For those of you unfamiliar with what these numbers mean, "at-rim frequency" represents the percentage of Morant's total shots that care coming, or in years past have come, from inside the restricted area (four feet). You can see that when Morant was in his "this guy is a future MVP" prime, basically half his attempts came at the rim, but that number has steadily declined to an even lower mark than the one charted in the above graph (it's actually at 25% now, per Cleaning the Glass). 

Meanwhile, 37% of Morant's shots this season have come from either the long mid-range (between 15 feet and the 3-point line) or beyond the arc, per CTG, by far a cumulative career high. Which is to say, a terrible outside shooter is taking more outside shots than ever, a development in keeping with a half-decade trend that has unsurprisingly correlated with an across-the-board decline in everything from paint points to PER and on down the metrical line. 

SeasonPoints per gamePaint points per gameFree throw ratePERWin Shares per 48Box Plus-Minus

'21-22

27.4

16.6

35.3%

24.4

.171

6.1

'22-23

26.2

14.4

40.9%

23.3

.148

5.7

'23-24

25.1

13.8

37.6%

20.6

.124

3.1

'24-25

23.2

11.4

35.9%

19.3

.112

2.4

'25-26

20.8

11.3

33%

17.5

.046

-2.7

Throw in all the on- and off-court drama (Morant was suspended by the Grizzlies for a game over the weekend), lack of meaningful defense, disinterest in running offensive schemes that don't suit his preferences even if they make the team better, and effort like this:

It's fair to wonder whether Morant has become more trouble that he's worth in Memphis. 

Warriors have no D without Draymond

After a 4-1 start, the Warriors had a golden opportunity to really pile up some early season wins, which are going to matter a lot in the Western Conference playoff race come March and April, with a pair of games vs. undermanned teams in Milwaukee and Indiana. 

Instead, they lost to the Bucks without Giannis Antetokounmpo and the then-winless Pacers without Obi Toppin, Andrew Nembhard, Bennedict Mathurin or T.J. McConnell to all but erase all the momentum they had built to begin the year. 

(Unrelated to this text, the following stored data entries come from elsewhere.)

(* ===== verification/Rotation.v ===== *)
(** * Rotation.v: streams are delivered in order, and rotated streams in
    rotated order

    A sender's stream [S] reaches a receive buffer as frames cut anywhere, in
    any order, any number of times, between reads of any size and updates of
    the flow-control window. Without rotation the reader gets [S]; with the
    stream-rotation extension of quiche/src/stream/flexicast.rs, started at
    offset [init], it gets [S] from [init] to its end, then from its beginning
    to [init]. *)
From stdpp Require Import relations.
From S2P Require Import Prelude Errors BTree RangeBuf FlowControl RecvBuf Chunks Reassembly.

Section Stream.
Context (S : bytes).

(** The bytes of the stream from [a], [l] of them. *)
Definition sent (a l : Z) : bytes := take (Z.to_nat l) (drop (Z.to_nat a) S).

(** A receiver: its buffer, what the reader got, the frames it accepted. *)
Record receiver := mk_receiver {
  t_buf : RecvBuf;
  t_out : bytes;
  t_got : list (Z * Z * bool)
}.

(** The frame of [l] bytes at [a], with the final flag only at the end. *)
Definition valid_frame (a l : Z) (fin : bool) : Prop :=
  0 ≤ a ∧ 0 ≤ l ∧ a + l ≤ zlen S ∧ (fin = true → a + l = zlen S).

Definition frame_write (a l : Z) (fin : bool) : Rv unit :=
  RecvBuf_write 1 (RangeBuf_from (sent a l) a fin).

Inductive recv_step : receiver → receiver → Prop :=
| step_write t a l fin r s' :
    valid_frame a l fin → frame_write a l fin (t_buf t) = (r, s') →
    recv_step t (mk_receiver s' (t_out t)
      (match r with Ok _ => (a, l, fin) :: t_got t | _ => t_got t end))
| step_emit t cap bs fin s' :
    0 ≤ cap → RecvBuf_emit cap (t_buf t) = (Ok (bs, fin), s') →
    recv_step t (mk_receiver s' (t_out t ++ bs) (t_got t))
| step_done t cap e s' :
    0 ≤ cap → RecvBuf_emit cap (t_buf t) = (Err e, s') →
    recv_step t (mk_receiver s' (t_out t) (t_got t))
| step_window t now :
    recv_step t (mk_receiver (snd (recv_update_max_data now (t_buf t))) (t_out t) (t_got t))
| step_tune t now rtt :
    recv_step t (mk_receiver (snd (recv_autotune_window now rtt (t_buf t))) (t_out t) (t_got t)).

Definition agrees (d : list (Z * RangeBuf)) : Prop := ∀ x v, content d x = Some v → seg 0 S x = Some v.

Lemma agrees_added d d' a b : agrees d → added (seg 0 S) a b d d' → agrees d'.
Proof.
  intros Hd Ha x v. rewrite Ha. destruct (content d x) eqn:E; [intros [= <-]; auto|].
  by destruct (_ && _).
Qed.

Lemma agrees_nil : agrees [].
Proof. done. Qed.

You can't make much of numbers at this point in the season, but for what it's worth the Warriors' offense is sitting below league average and a troubling trend is developing on defense -- which is to say it falls apart when Draymond Green is off the floor. 

2025-26 (per CTG)D-RTGPOINT DIFFERENTIAL

Draymond On Court

106.2

+12 / 100 possessions

Draymond Off Court

126.0

-11.5 / 100 possessions

League wide, those numbers would currently make the Warriors the No. 4 defense with Green and No. 29 without him, and that 23.5-point/per 100 swing that happens when he goes off the court is positively Jokic-esque. 

Green is to Golden State's defense what Steph Curry is the offense; that's not going to change. But they can't fall off this kind of cliff without him because he's 35 years old and cannot play huge minutes (he's at under 30 per game so far) in the regular season, especially not as undersized as he is positionally and the toll that takes on his body fighting every possession two weight classes up, if the Warriors want him to be healthy and energized for the postseason.